DISPOSITION         The judgment is affirmed.

WORK, Acting P.J.

WE CONCUR:
        HUFFMAN, J.
        NARES, J.





1         Guerrero also argues criminal due process standards apply to LPS proceedings.
        We note an LPS proceeding is civil, rather than criminal, in nature. While the courts have applied certain criminal due process protections to LPS proceedings, these applications are narrowly proscribed.
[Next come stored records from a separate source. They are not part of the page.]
(** The loop stops at the first attempt whose outcome stops it, or at the
    last one allowed. *)
Lemma retry_loop_stops_at (cfg : Config) (requestFn : nat -> Settled)
    (maxRetries : Z) (k : nat) :
  forall (fuel : nat) (attempt : Z) (calls : nat)
         (last : option AISpineError),
    attempt + Z.of_nat k <= maxRetries ->
    (k < fuel)%nat ->
    (forall i, (i < k)%nat -> stops (requestFn (calls + i)%nat) = false) ->
    stops (requestFn (calls + k)%nat) = true
    \/ attempt + Z.of_nat k = maxRetries ->
    exists tr,
      retry_loop fuel cfg requestFn maxRetries attempt calls last
      = Some (completion_of (requestFn (calls + k)%nat), tr)
      /\ actions tr = backoff_schedule k attempt.
Proof.
  induction k as [|k IH]; intros fuel attempt calls last Hle Hfuel Hbefore Hat.
  - destruct fuel as [|fuel]; [lia|]. cbn [retry_loop].
    destruct (Z.leb_spec attempt maxRetries); [|lia].
    rewrite Nat.add_0_r in *.
    destruct (requestFn calls) as [r|why] eqn:Hreq.
    + eexists; split; reflexivity.
    + cbn [stops completion_of] in *.
      change (match why with
              | RejectedWith e => e
              | RejectedOther what =>
                  new_AISpineError "Unexpected error" UNKNOWN_ERROR None
                    (Some [("originalError", what)])
              end) with (thrown_error why).
      destruct (is_terminal_status (status (thrown_error why))) eqn:Ht.
      * eexists; split; reflexivity.
      * destruct Hat as [Hat|Hat]; [discriminate|].
        destruct (Z.eqb_spec attempt maxRetries); [|lia].
        eexists; split; reflexivity.
  - destruct fuel as [|fuel]; [lia|]. cbn [retry_loop].
    destruct (Z.leb_spec attempt maxRetries); [|lia].
    pose proof (Hbefore 0%nat ltac:(lia)) as H0.
    rewrite Nat.add_0_r in H0.
    destruct (requestFn calls) as [r|why] eqn:Hreq; [discriminate|].
    cbn [stops] in H0.
    change (match why with
            | RejectedWith e => e
            | RejectedOther what =>
                new_AISpineError "Unexpected error" UNKNOWN_ERROR None
                  (Some [("originalError", what)])
            end) with (thrown_error why).
    rewrite H0.
    destruct (Z.eqb_spec attempt maxRetries); [lia|].
    destruct (IH fuel (attempt + 1) (S calls) (Some (thrown_error why)))
      as (tr & Hloop & Hact); [lia | lia | | |].
    + intros i Hi. replace (S calls + i)%nat with (calls + S i)%nat by lia.
      apply Hbefore. lia.
    + replace (S calls + k)%nat with (calls + S k)%nat by lia.
      destruct Hat as [Hat|Hat]; [left; exact Hat | right; lia].
    + rewrite Hloop. replace (S calls + k)%nat with (calls + S k)%nat by lia.
      eexists; split; [reflexivity|].
      cbn [backoff_schedule].
      change (actions (EvRequest attempt :: EvSleep (retry_delay attempt)
                       :: ?l ++ tr))
        with (EvRequest attempt :: EvSleep (retry_delay attempt)
              :: actions (l ++ tr)).
      rewrite ClientFacts.actions_app, Hact.
      destruct (debug cfg); reflexivity.
Qed.

(** Among the attempts 0 .. n there is a first one that stops the loop,
    or none does. *)
Lemma first_stop (requestFn : nat -> Settled) (n : nat) :
  exists k, (k <= n)%nat
    /\ (forall i, (i < k)%nat -> stops (requestFn i) = false)
    /\ (stops (requestFn k) = true \/ k = n).
Proof.
  induction n as [|n IH].
  - exists 0%nat. repeat split; [lia | intros i Hi; lia | right; reflexivity].
  - destruct IH as (k & Hk & Hbefore & Hat).
    destruct Hat as [Hat|Hat].
    + exists k. repeat split; [lia | exact Hbefore | left; exact Hat].
    + subst k. destruct (stops (requestFn n)) eqn:Hn.
      * exists n. repeat split; [lia | exact Hbefore | left; exact Hn].
      * exists (S n). repeat split; [lia | | right; reflexivity].
        intros i Hi. destruct (Nat.eq_dec i n) as [->|Hne]; [exact Hn|].
        apply Hbefore. lia.
Qed.

Lemma sleeps_bounded (k : nat) :
  forall attempt : Z,
    0 <= attempt ->
    Forall (fun ms => 1000 <= ms <= 10000) (sleeps (backoff_schedule k attempt)).
Proof.
  induction k as [|k IH]; intros attempt Hpos; cbn [backoff_schedule sleeps].
  - constructor.
  - constructor; [|apply IH; lia].
    unfold retry_delay.
    assert (0 < 2 ^ attempt) by (apply Z.pow_pos_nonneg; lia).
    lia.
Qed.

Lemma sleeps_length (k : nat) :
  forall attempt : Z,
    List.length (sleeps (backoff_schedule k attempt)) = k.
Proof.
  induction k as [|k IH]; intros attempt; cbn [backoff_schedule sleeps List.length];
    [reflexivity|].
  rewrite IH. reflexivity.
Qed.

Lemma executeWithRetry_stops_at (cfg : Config)
    (requestFn : nat -> Settled) (options : RequestOptions) (k : nat) :
  Z.of_nat k <= effective_retries cfg options ->
  (forall i, (i < k)%nat -> stops (requestFn i) = false) ->
  stops (requestFn k) = true \/ Z.of_nat k = effective_retries cfg options ->
  exists tr,
    executeWithRetry cfg requestFn options
    = Some (completion_of (requestFn k), tr)
    /\ actions tr = backoff_schedule k 0
    /\ attempts tr = Z.of_nat k + 1
    /\ sleeps tr = spec_delays k.
Proof.
  intros Hk Hbefore Hat. unfold executeWithRetry.
  destruct (retry_loop_stops_at cfg requestFn (effective_retries cfg options)
              k (Z.to_nat (effective_retries cfg options + 1)) 0 0%nat None)
    as (tr & Hloop & Hact); [lia | lia | exact Hbefore | | ].
  - destruct Hat as [Hat|Hat]; [left; exact Hat | right; lia].
  - exists tr. cbn [Nat.add] in Hloop.
    split; [exact Hloop|]. split; [exact Hact|]. split.
    + rewrite <- ClientFacts.attempts_actions, Hact,
        ClientFacts.attempts_backoff_schedule. reflexivity.
    + rewrite <- ClientFacts.sleeps_actions, Hact,
        ClientFacts.sleeps_backoff_schedule. reflexivity.
Qed.

(** X1.  The executor stops at the first attempt that is answered or fails
    with status 400, 401, 403 or 404, and otherwise at attempt
    [maxRetries]: if that attempt is number [k], the trace is [k] times
    request-and-sleep followed by one request, and the executor ends with
    the outcome of attempt [k] -- its response, copied field by field, or
    its error. *)
Theorem executor_stops_at_first_final_attempt (cfg : Config)
    (requestFn : nat -> Settled) (options : RequestOptions) (k : nat) :
  Z.of_nat k <= effective_retries cfg options ->
  (forall i, (i < k)%nat -> stops (requestFn i) = false) ->
  stops (requestFn k) = true \/ Z.of_nat k = effective_retries cfg options ->
  exists tr,
    executeWithRetry cfg requestFn options
    = Some (completion_of (requestFn k), tr)
    /\ actions tr = backoff_schedule k 0
    /\ attempts tr = Z.of_nat k + 1
    /\ sleeps tr = spec_delays k.
Proof.
  apply executeWithRetry_stops_at.
Qed.

(** Two failures with a 503 response, then an answer. *)
Lemma executor_stops_at_first_final_attempt_witness :
  exists tr,
    executeWithRetry default_client (http default_client third_time_lucky)
      no_options
    = Some (completion_of (http default_client third_time_lucky 2%nat), tr)
    /\ actions tr = backoff_schedule 2 0
    /\ attempts tr = Z.of_nat 2 + 1
    /\ sleeps tr = spec_delays 2.
Proof.
  apply (executor_stops_at_first_final_attempt default_client
           (http default_client third_time_lucky) no_options 2%nat).
  - vm_compute. discriminate.
  - intros i Hi.
    destruct i as [|[|i]]; [reflexivity | reflexivity | lia].
  - left. reflexivity.
Defined.

Lemma sum_bounded (l : list Z) (hi : Z) :
  Forall (fun ms => 1000 <= ms <= hi) l ->
  fold_right Z.add 0 l <= hi * Z.of_nat (List.length l).
Proof.
  induction 1 as [|x l Hx Hl IH]; cbn [fold_right List.length]; [lia|].
  rewrite Nat2Z.inj_succ. lia.
Qed.

(** X2.  Whatever the request function does, with a retry count of at
    least 0 the executor makes between 1 and [maxRetries + 1] requests,
    sleeps exactly once between two consecutive requests and never after
    the last one, every sleep lasts between 1000 and 10000 ms (so the
    waiting adds up to at most 10000 * maxRetries ms), and it ends with
    the outcome of the last request it made. *)
Theorem executor_is_bounded (cfg : Config) (requestFn : nat -> Settled)
    (options : RequestOptions) :
  0 <= effective_retries cfg options ->
  exists k tr,
    executeWithRetry cfg requestFn options
    = Some (completion_of (requestFn k), tr)
    /\ actions tr = backoff_schedule k 0
    /\ 1 <= attempts tr <= effective_retries cfg options + 1
    /\ Z.of_nat (List.length (sleeps tr)) = attempts tr - 1
    /\ Forall (fun ms => 1000 <= ms <= 10000) (sleeps tr)
    /\ fold_right Z.add 0 (sleeps tr)
       <= 10000 * effective_retries cfg options.
Proof.
  intros Hpos.
  destruct (first_stop requestFn (Z.to_nat (effective_retries cfg options)))
    as (k & Hk & Hbefore & Hat).
  destruct (executeWithRetry_stops_at cfg requestFn options k)
    as (tr & Hrun & Hact & Hatt & _); [lia | exact Hbefore | |].
  { destruct Hat as [Hat|Hat]; [left; exact Hat | right; lia]. }
  exists k, tr.
  assert (Hsl : sleeps tr = sleeps (backoff_schedule k 0))
    by (rewrite <- Hact; symmetry; apply ClientFacts.sleeps_actions).
  pose proof (sleeps_bounded k 0 ltac:(lia)) as Hb.
  pose proof (sum_bounded _ _ Hb) as Hsum.
  rewrite sleeps_length in Hsum.
  rewrite Hsl, sleeps_length.
  repeat split; try assumption; try lia.
Qed.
Criminal due process standards have never been applied to LPS proceedings in a blanket fashion as Guerrero appears to suggest. (Conservatorship of McKeown (1994) 25 Cal.App.4th 502, 506-507.) However, because Guerrero's arguments are not based on the application of criminal due process protections, we need not deal with this issue further.

1         All statutory references are to the Welfare and Institutions Code unless otherwise specified.